The other type of Ethereum accounts are smart contract accounts. Smart contracts also have a public Ethereum address which is impossible to tell apart form an EOA by simply looking at the address. Smart contracts can receive funds and make transactions like EOA wallet addresses too. One key difference is that, in general, there is no single private key paired with it that is used to verify transactions. Instead, the logic behind how contracts execute transactions is encoded and defined in the smart contract itself. As discussed here before, smart contracts are programs that run on the Ethereum blockchain and automatically execute when specific, predefined conditions are met. Contract accounts, in contrast with EOAs, can, for example, implement access rights that specify whom, how, and under what conditions a transaction can be executed.
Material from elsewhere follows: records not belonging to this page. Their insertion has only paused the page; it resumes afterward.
(** X21.  On a connection without configuration [execute] raises
    AttributeError while building the URL: a request id was drawn, the
    token manager was not called and no request was built. *)
Theorem execute_without_config `{Platform} `{Service}
    (v : option string) (data : pyval) (list_nodes : list string) (verb_attrs : pyval)
    (files : option (gmap string string)) (self : Connection) (w : world) :
  config self = None →
  ∃ s, execute v data list_nodes verb_attrs files self w
       = (Raise (AttributeError "NoneType object has no attribute get"), s,
          w ++ [EvUuid4 (uuid_source w)])
       ∧ token_manager s = token_manager self
       ∧ request s = None.
Proof.
  intros Hcfg. rewrite execute_stages, execute_build_eq, build_request_eq. cbv zeta.
  assert (Hcfg' : config (prepared self v list_nodes) = None)
    by (destruct_fields self; exact Hcfg).
  rewrite Hcfg'. eexists. split; [reflexivity|].
  destruct_fields self. split; reflexivity.
Qed.

Lemma execute_without_config_witness :
  let P := scripted (secs 100) (token_body "v1") ok_response in
  let S := reporting [] in
  let self := connection_of (TokenManager_init "id" "secret") None None in
  ∃ s, @execute P S (Some "GetItem") (PDict []) [] PNone None self []
       = (Raise (AttributeError "NoneType object has no attribute get"), s,
          [] ++ [EvUuid4 (@uuid_source P [])])
       ∧ token_manager s = token_manager self
       ∧ request s = None.
Proof.
  intros P S self.
  apply (@execute_without_config P S (Some "GetItem") (PDict []) [] PNone None self []).
  reflexivity.
Defined.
Multi-signature wallets are contract accounts that require multiple parties to confirm a transaction before it can be executed. These parties, each represented by a unique Ethereum account address, are defined as multi-signature wallet owners in the smart contract. Only when a predefined number of these owners confirm a transaction, will the transaction be executed. Hence, the single point of failure associated with private key-controlled accounts is removed; losing or compromising a private key will no longer automatically result in a loss of all funds controlled by the account. (unless of course that contract is set up so that all 4 out of 4 possible signers must sign each transaction. Which is possible, but foolish, to set up)
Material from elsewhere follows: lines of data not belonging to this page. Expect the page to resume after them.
(** The three accumulators of the loop are three independent sums. *)
Lemma cosine_loop_split (a b : list N) :
  List.length a = List.length b ->
  forall d na nb,
    fold_left cosineStep (combine a b) (d, na, nb) =
    (fold_left (fun acc xy => nadd acc (nmul (fst xy) (snd xy))) (combine a b) d,
     fold_left (fun acc x => nadd acc (nmul x x)) a na,
     fold_left (fun acc x => nadd acc (nmul x x)) b nb).
Proof.
  revert b.
  induction a as [|x a IH]; intros [|y b] Hlen d na nb;
    simpl in *; try discriminate; auto.
Qed.

Lemma cosine_equal_length (a b : list N) :
  List.length a = List.length b ->
  calculateCosineSimilarity (Some a) (Some b) =
  if neqb (nmul (norm a) (norm b)) nzero then nzero
  else ndiv (dot a b) (nmul (norm a) (norm b)).
Proof.
  intro Hlen.
  unfold calculateCosineSimilarity.
  rewrite Hlen, Nat.eqb_refl.
  cbn [negb].
  rewrite (cosine_loop_split a b Hlen).
  reflexivity.
Qed.

(** The dot product of a vector with itself is its sum of squares: the
    same operations in the same order. *)
Lemma dot_self (v : list N) : dot v v = sumSquares v.
Proof.
  unfold dot, sumSquares. generalize (@nzero N _).
  induction v as [|x v IH]; intro acc; simpl; [reflexivity | apply IH].
Qed.

Lemma cosine_mismatch (a b : list N) :
  List.length a <> List.length b ->
  calculateCosineSimilarity (Some a) (Some b) = nzero.
Proof.
  intro Hlen.
  unfold calculateCosineSimilarity.
  apply Nat.eqb_neq in Hlen.
  now rewrite Hlen.
Qed.
End CosineFacts.

(** *** Zero norms on binary64 numbers *)

Lemma float_eqb_zero (x : float) :
  (x =? 0)%float = true -> exists s, Prim2SF x = S754_zero s.
Proof.
rewrite FloatAxioms.eqb_spec. change (Prim2SF 0) with (S754_zero false).
destruct (Prim2SF x) as [s | s | | s m e]; simpl; try discriminate; eauto.
all: destruct s; discriminate.
Qed.

Lemma float_finite (y : float) :
  PrimFloat.is_finite y = true ->
  (exists s, Prim2SF y = S754_zero s) \/
  (exists s m e, Prim2SF y = S754_finite s m e).
Proof.
unfold PrimFloat.is_finite, PrimFloat.is_nan, PrimFloat.is_infinity.
rewrite !FloatAxioms.eqb_spec, FloatAxioms.abs_spec.
change (Prim2SF infinity) with (S754_infinity false).
destruct (Prim2SF y) as [s | s | | s m e]; simpl; try discriminate; eauto.
destruct s; discriminate.
Qed.

(** A zero times a finite number is a zero; a zero times an infinity is
    [NaN]. *)
Lemma float_zero_times_finite (x y : float) :
  (x =? 0)%float = true -> PrimFloat.is_finite y = true ->
  (x * y =? 0)%float = true /\ (y * x =? 0)%float = true.
Proof.
intros Hx Hy. apply float_eqb_zero in Hx as (s & Hx).
rewrite !FloatAxioms.eqb_spec, !FloatAxioms.mul_spec, Hx.
change (Prim2SF 0) with (S754_zero false).
destruct (float_finite y Hy) as [(s' & ->) | (s' & m & e & ->)]; split; reflexivity.
Qed.

Lemma cosine_float_zero_norm (x y : list float) :
  List.length x = List.length y ->
  ((norm x =? 0)%float = true /\ PrimFloat.is_finite (norm y) = true) \/
  ((norm y =? 0)%float = true /\ PrimFloat.is_finite (norm x) = true) ->
  calculateCosineSimilarity (Some x) (Some y) = 0%float.
Proof.
intros Hlen Hzero. rewrite cosine_equal_length by exact Hlen.
cbn [neqb nmul nzero floatArith].
destruct Hzero as [[Hx Hy] | [Hy Hx]].
- destruct (float_zero_times_finite _ _ Hx Hy) as [-> _]. reflexivity.
- destruct (float_zero_times_finite _ _ Hy Hx) as [_ ->]. reflexivity.
Qed.




(** The loop on binary64 numbers, run on the vectors of the specification's
    fifth testable property. *)
Example cosine_float_examples :
  calculateCosineSimilarity (Some [1; 0]%float) (Some [1; 0]%float) = 1%float /\
  calculateCosineSimilarity (Some [0; 0]%float) (Some [1; 0]%float) = 0%float /\
  calculateCosineSimilarity (Some [1; 0]%float) (Some [1; 0; 0]%float) = 0%float /\
  (calculateCosineSimilarity (Some [0; 1]%float) (Some [0.95; 0.05]%float) <? 0.85)%float = true.
Proof. repeat split; vm_compute; reflexivity. Qed.

(** ** Facts about [JsSet] and [JsMap] *)

Lemma set_has_In (x : string) (s : JsSet.t) : JsSet.has x s = true <-> In x s.
Proof.
unfold JsSet.has. rewrite existsb_exists. split.
- intros (y & Hy & He). apply String.eqb_eq in He. now subst.
- intro Hx. exists x. split; [exact Hx | apply String.eqb_refl].
Qed.

Lemma set_has_false (x : string) (s : JsSet.t) : JsSet.has x s = false <-> ~ In x s.
Proof.
rewrite <- set_has_In. destruct (JsSet.has x s); intuition congruence.
Qed.

Lemma set_add_In (x y : string) (s : JsSet.t) :
  In x (JsSet.add y s) <-> x = y \/ In x s.
Proof.
unfold JsSet.add. destruct (JsSet.has y s) eqn:Hy.
- apply set_has_In in Hy. split; [auto | intros [-> | ?]; auto].
- rewrite in_app_iff. simpl. intuition congruence.
Qed.

Lemma set_add_NoDup (y : string) (s : JsSet.t) : NoDup s -> NoDup (JsSet.add y s).
Proof.
intro Hs. unfold JsSet.add. destruct (JsSet.has y s) eqn:Hy; [exact Hs |].
apply set_has_false in Hy.
apply NoDup_app; [exact Hs | repeat constructor; simpl; tauto |].
intros x Hx [-> | []]. auto.
Qed.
One of the most popular multi-sig contract wallets, used by companies, DAOs, and individuals alike is Gnosis Safe. For individuals, Gnosis Safe allows users to fully customize how they manage crypto assets, with the option to require multiple devices to confirm transactions (hardware wallets, EOA-based wallets, paper wallets, or a combination of them). The advantage here is an added layer of security on transaction execution which you might think of as a kind of two-step verification. Another advantage is that if, god forbid, a wallets private key is lost or compromised, the user will still have the ability to control the wallet assets, via other singer accounts. For DAO's, companies, or other collectives, Gnosis Safe allows them to fully customize how they manage company crypto assets, with the option to require a predefined number of signatures to confirm transactions. Require multiple team members to confirm every transaction in order to execute it, which helps prevent unauthorized access to company funds.
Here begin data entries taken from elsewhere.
Definition fetchStatus (r : QueryResult) : FetchStatus :=
  if isLoading r then Loading
  else
    match result_error r with
    | Some reason => Failure reason
    | None =>
        match recipes r with
        | Some l => Success l
        | None => Idle
        end
    end.

(** *** The component and the query client *)

Section Client.

(** The number of times the query client runs a failed query function
    again before it reports the error.  The client is created outside
    this file. *)
Variable retry : nat.

(** The component with what the query client holds for it: the cache,
    the key the observer of [useQuery] is subscribed to, the requests in
    flight (each for a key) and the URLs requested so far. *)
Record Sys := {
  state : State;
  cache : gmap QueryKey QueryState;
  observed : option QueryKey;
  inflight : gmap nat QueryKey;
  nextId : nat;
  sent : list string
}.

Definition queryKey (s : State) : QueryKey := ("recipes", query s).

Definition result (sys : Sys) : QueryResult :=
  useQuery (cache sys) (queryKey (state sys)).

Definition view (sys : Sys) : View := render (state sys) (result sys).

(** One call of the query function for [k]. *)
Definition request (k : QueryKey) (sys : Sys) : Sys :=
  {| state := state sys; cache := cache sys; observed := observed sys;
     inflight := <[nextId sys := k]> (inflight sys);
     nextId := S (nextId sys);
     sent := sent sys ++ [fetchRecipes_url k] |}.

Definition with_cache (c : gmap QueryKey QueryState) (sys : Sys) : Sys :=
  {| state := state sys; cache := c; observed := observed sys;
     inflight := inflight sys; nextId := nextId sys; sent := sent sys |}.

(** A fetch of the query [k] starts: the failure count is reset, and a
    query without data forgets its error. *)
Definition startFetch (k : QueryKey) (sys : Sys) : Sys :=
  let q :=
    match cache sys !! k with
    | Some q =>
        {| data := data q;
           error := match data q with Some _ => error q | None => None end;
           fetching := true; failureCount := 0 |}
    | None =>
        {| data := None; error := None; fetching := true;
           failureCount := 0 |}
    end in
  request k (with_cache (<[k := q]> (cache sys)) sys).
Gnosis Safe can hold a variety of crypto assets such as tokens, NFT's, etc. It also has the ability to interact with Dapps such as ENS or other Defi protocols. Gnosis Safe is very simple to set up and use with just a little gas money to cover the transaction costs. For reference, there is currently more than $38B worth of ERC-20 tokens managed my Gnosis Safe vaults. (that number was north of 100B in February of this year before the bear market)
Many of you saw that we have been doing a little DAO experiment with our community of learners. We dropped a POAP, ran our Genesis Vote, and have also set up a community wallet using Gnosis Safe that any of you are welcome to contribute to by sending assets to WellBuiltCity.eth!
(join us in discord to engage!)
So whether you are setting it up for yourself or your community, we recommend experimenting with a multi-sig contract wallet. It's definitely worth familiarizing yourself with!